The content of this announcement has been prepared by, and is the sole responsibility of, BlackRock North American Income Trust plc. The information contained in this announcement is given at the date of its publication (unless otherwise marked) and is subject to updating, revision and amendment from time to time. Neither the content of the Company's website nor any website accessible by hyperlinks to the Company's website is incorporated in, or forms part of, this announcement. The distribution of this announcement into jurisdictions other than the United Kingdom may be restricted by law. Any failure to comply with these restrictions may constitute a violation of the securities laws or regulations of any such jurisdiction. In particular, this announcement should not be distributed, forwarded to or transmitted, directly or indirectly, in whole or in part, in, into or from the United States, Australia, Canada, Japan or the Republic of South Africa or any other jurisdiction where to do so may constitute a violation of the securities laws or regulations of any such jurisdiction. Cenkos Securities plc, which is authorised and regulated by the Financial Conduct Authority, is acting only for the Company in connection with the matters described in this announcement and is not acting for or advising any other person, or treating any other person as its client, in relation thereto and will not be responsible for providing the regulatory protection afforded to clients of Cenkos Securities plc or advice to any other person in relation to the matters contained herein.

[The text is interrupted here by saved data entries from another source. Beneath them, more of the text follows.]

Lemma requestSetupDataCall_once n s env a b apn l :
  good n s -> qmi_answers env ->
  wp t (requestSetupDataCall current_modem_type env (RStrings (a :: b :: apn :: l))) (fun _ => good (S n)) s.
Proof.
  intros H Hq. unfold requestSetupDataCall. do 2 (ril_step; eapply wp_lift_ret; [reflexivity|]).
  assert (forall (b : bool) s, good n s ->
    wp t (if b then requestOrSendDataCallList env true else complete RIL_E_GENERIC_FAILURE DNone) (fun _ => good (S n)) s) as Hl.
  { intros [] s1 H1; [by apply (requestOrSendDataCallList_keeps n s1 env true)|by ril_auto]. }
  case_match; ril_step.
  - unfold qmi_answers in Hq. destruct (qmi env) as [q|]; [|by eapply wp_plain_setup; [eassumption|auto]].
    destruct (Hq apn) as [ok E]. unfold qmi_setup. ril_step. rewrite E. eapply wp_lift_ret; [reflexivity|].
    destruct ok; [|by apply (Hl false)]. do 3 ril_step. by apply Hl.
  - eapply wp_ppp_stop; [eassumption|]. intros s1 H1. ril_step.
    eapply wp_ppp_activate; [eassumption|]. intros [] s2 H2; [|by apply (Hl false)].
    ril_step. eapply wp_ppp_launch; [eassumption|]. intros [] s3 H3; [by apply (Hl true)|].
    unfold ppp_error. do 3 ril_step. eapply wp_ppp_stop; [eassumption|]. intros; by ril_auto.
Qed.

Lemma requestDeactivateDataCall_once n s cid l :
  good n s -> wp t (requestDeactivateDataCall (RStrings (cid :: l))) (fun _ => good (S n)) s.
Proof.
  intros H. unfold requestDeactivateDataCall. do 2 (ril_step; eapply wp_lift_ret; [reflexivity|]). unfold property_set. by ril_auto.
Qed.
End laws.

(** ** The list as the modem describes it *)

(** A line of each list. *)
Definition render_context (c : Z * Z) : bytes :=
  s2b "+CGACT:" ++ [32] ++ print_int (fst c) ++ COMMA :: print_int (snd c).

Record definition := mk_definition { pdp_cid : Z; pdp_type : bytes; pdp_apn : bytes; pdp_addr : bytes; pdp_rest : bytes }.

Definition render_definition (d : definition) : bytes :=
  s2b "+CGDCONT:" ++ [32] ++ print_int (pdp_cid d) ++ COMMA :: quoted (pdp_type d) ++ COMMA :: quoted (pdp_apn d) ++
  COMMA :: quoted (pdp_addr d) ++ COMMA :: pdp_rest d.

Definition definition_ok (d : definition) : Prop :=
  int_ok (pdp_cid d) /\ (QUOTE ∉ pdp_type d) /\ (QUOTE ∉ pdp_apn d) /\ (QUOTE ∉ pdp_addr d).

(** What is reported of a context, looked at on its own: the last of its definitions
    is the one that counts. *)
Definition reported (env : data_env) (defs : list definition) (r : RIL_Data_Call) : RIL_Data_Call :=
  match list_find (fun d => pdp_cid d = dc_cid r) (rev defs) with
  | Some (_, d) => fill env (pdp_type d) (pdp_addr d) r
  | None => r
  end.

Definition context_call (c : Z * Z) : RIL_Data_Call :=
  mk_data_call (-1) (fst c) (snd c) (Text []) (Text []) (Text []) (Text []) (Text []).

Lemma cgact_loop_contexts ctxs :
  Forall (fun c => int_ok (fst c) /\ int_ok (snd c)) ctxs -> cgact_loop (map render_context ctxs) = Some (map context_call ctxs).
Proof.
  induction 1 as [|c ctxs [Hc Ha] _ IH]; [done|]. cbn [map cgact_loop]. rewrite IH. unfold cgact_line, render_context.
  replace (read_start _) with (Some (Some ([32] ++ print_int (fst c) ++ COMMA :: print_int (snd c)))) by done.
  cbn [mbind option_bind]. rewrite read_int_comma by (done || by repeat constructor).
  cbn [mbind option_bind]. by rewrite read_last by done.
Qed.

Lemma fill_cid env ty out r : dc_cid (fill env ty out r) = dc_cid r.
Proof. unfold fill. by case_match. Qed.

Lemma fill_fill env ty out ty' out' r : fill env ty out (fill env ty' out' r) = fill env ty out r.
Proof. unfold fill. by case_match. Qed.

(** One definition changes the response of its context, if there is one. *)
Definition define (env : data_env) (d : definition) (r : RIL_Data_Call) : RIL_Data_Call :=
  if pdp_cid d =? dc_cid r then fill env (pdp_type d) (pdp_addr d) r else r.

Lemma define_other env d rs : pdp_cid d ∉ map dc_cid rs -> map (define env d) rs = rs.
Proof.
  induction rs as [|r rs IH]; intros H; [done|]. cbn [map] in *. apply not_elem_of_cons in H as [Hr Hrs].
  rewrite IH by done. unfold define. by destruct (Z.eqb_spec (pdp_cid d) (dc_cid r)).
Qed.

(** The search finds the one response of the context, which is then filled in. *)
Lemma find_cid_define env d rs : forall k,
  NoDup (map dc_cid rs) ->
  match find_cid (pdp_cid d) rs k with
  | None => map (define env d) rs = rs
  | Some i => (k <= i)%nat /\ alter (fill env (pdp_type d) (pdp_addr d)) (i - k)%nat rs = map (define env d) rs
  end.
Proof.
  induction rs as [|r rs IH]; intros k Hn; [done|]. cbn [map] in Hn. apply NoDup_cons in Hn as [Hr Hn]. cbn [find_cid map].
  destruct (Z.eqb_spec (dc_cid r) (pdp_cid d)) as [E|E].
  - split; [lia|]. rewrite Nat.sub_diag. cbn. rewrite define_other by congruence. unfold define. by rewrite E, Z.eqb_refl.
  - specialize (IH (S k) Hn). unfold define at 1 3. destruct (Z.eqb_spec (pdp_cid d) (dc_cid r)); [congruence|].
    destruct (find_cid (pdp_cid d) rs (S k)) as [i|]; [|by f_equal].
    destruct IH as [Hk IH]. split; [lia|]. replace (i - k)%nat with (S (i - S k))%nat by lia. cbn. by f_equal.
Qed.

Lemma read_quoted s r : QUOTE ∉ s -> read_str (Some (quoted s ++ COMMA :: r)) = Some (Some s, Some r).
Proof.
  intros H. unfold read_str. destruct (at_tok_nextstr_quoted [] s [] r) as [E _]; [done|done|by apply not_elem_of_nil|].
  cbn [app] in E. by rewrite E.
Qed.

Lemma cgdcont_line_define env d rs :
  definition_ok d -> NoDup (map dc_cid rs) -> cgdcont_line env (render_definition d) rs = Ret (Some (map (define env d) rs)).
Proof.
  intros (Hc & Ht & Ha & Ho) Hn. unfold cgdcont_line, render_definition.
  replace (read_start _) with (Some (Some ([32] ++ print_int (pdp_cid d) ++ COMMA :: quoted (pdp_type d) ++
    COMMA :: quoted (pdp_apn d) ++ COMMA :: quoted (pdp_addr d) ++ COMMA :: pdp_rest d))) by done.
  cbn [mbind option_bind]. rewrite read_int_comma by (done || by repeat constructor).
  pose proof (find_cid_define env d rs 0 Hn) as Hf. destruct (find_cid (pdp_cid d) rs 0) as [i|]; [|by rewrite Hf].
  rewrite read_quoted by done. cbn [mbind option_bind]. rewrite read_quoted by done. cbn [mbind option_bind].
  rewrite read_quoted by done. cbn. destruct Hf as [_ <-]. by rewrite Nat.sub_0_r.
Qed.

Lemma define_cids env d rs : map dc_cid (map (define env d) rs) = map dc_cid rs.
Proof. rewrite map_map. apply map_ext. intros r. unfold define. case_match; [apply fill_cid|done]. Qed.

Lemma cgdcont_loop_define env defs : forall rs,
  Forall definition_ok defs -> NoDup (map dc_cid rs) ->
  cgdcont_loop env (map render_definition defs) rs = Ret (Some (map (fun r => foldl (fun r d => define env d r) r defs) rs)).
Proof.
  induction defs as [|d defs IH]; intros rs Hd Hn; cbn [map cgdcont_loop foldl]; [by rewrite map_id|].
  apply Forall_cons in Hd as [Hd Hds]. rewrite cgdcont_line_define by done. cbn [mbind outcome_bind].
  rewrite IH by (done || by rewrite define_cids). by rewrite map_map.
Qed.
(* ===== verification/Ril.v ===== *)
(** * The RIL: requests, events and what they keep

    [onRequest] and [onUnsolicited] of [reference-ril.c], and the steps of the RIL
    between them.  [OTHER_REQUEST] stands for the codes that the switch has no case
    for. *)

From S2P Require Import Prelude CString AtTok Misc FcpParser AtChannel RilPort RilCalls RilNetwork RilState RilSim RilSms RilData.

Inductive ril_request :=
| GET_SIM_STATUS
| GET_CURRENT_CALLS | DIAL | HANGUP
| HANGUP_WAITING_OR_BACKGROUND | HANGUP_FOREGROUND_RESUME_BACKGROUND | SWITCH_WAITING_OR_HOLDING_AND_ACTIVE
| ANSWER | CONFERENCE | UDUB | SEPARATE_CONNECTION
| SIGNAL_STRENGTH | VOICE_REGISTRATION_STATE | DATA_REGISTRATION_STATE | OPERATOR
| RADIO_POWER | DTMF
| SEND_SMS | CDMA_SEND_SMS | IMS_SEND_SMS | SMS_ACKNOWLEDGE
| SETUP_DATA_CALL | DEACTIVATE_DATA_CALL | DATA_CALL_LIST
| GET_IMSI | GET_IMEI | SIM_IO | SEND_USSD | CANCEL_USSD
| QUERY_NETWORK_SELECTION_MODE | OEM_HOOK_RAW | OEM_HOOK_STRINGS
| WRITE_SMS_TO_SIM | DELETE_SMS_ON_SIM
| ENTER (r : pin_request)
| IMS_REGISTRATION_STATE | VOICE_RADIO_TECH
| SET_PREFERRED_NETWORK_TYPE | GET_PREFERRED_NETWORK_TYPE
| BASEBAND_VERSION | DEVICE_IDENTITY | CDMA_SUBSCRIPTION
| CDMA_SET_SUBSCRIPTION_SOURCE | CDMA_GET_SUBSCRIPTION_SOURCE
| CDMA_QUERY_ROAMING_PREFERENCE | CDMA_SET_ROAMING_PREFERENCE | EXIT_EMERGENCY_CALLBACK_MODE
| CHANGE_SIM_PIN | CHANGE_SIM_PIN2 | SET_FACILITY_LOCK | QUERY_FACILITY_LOCK
| GET_CELL_INFO_LIST | SET_UNSOL_CELL_INFO_LIST_RATE
| SET_NETWORK_SELECTION_MANUAL | SET_NETWORK_SELECTION_AUTOMATIC | QUERY_AVAILABLE_NETWORKS
| OTHER_REQUEST.

#[export] Instance pin_request_eq_dec : EqDecision pin_request.
Proof. solve_decision. Defined.
#[export] Instance ril_request_eq_dec : EqDecision ril_request.
Proof. solve_decision. Defined.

None of BlackRock Investment Management (UK) Limited, BlackRock Fund Managers Limited or Cenkos Securities plc, or any of their respective affiliates, accepts any responsibility or liability whatsoever for or makes any representation or warranty, express or implied, as to this announcement, including the truth, accuracy or completeness of the information in this announcement (or whether any information has been omitted from the announcement) or for any loss howsoever arising from any use of the announcement or its contents. BlackRock Investment Management (UK) Limited, BlackRock Fund Managers Limited, Cenkos Securities plc, and their respective affiliates,  accordingly disclaim all and any liability whether arising in tort, contract or otherwise which they might otherwise have in respect of this announcement or its contents or otherwise arising in connection therewith.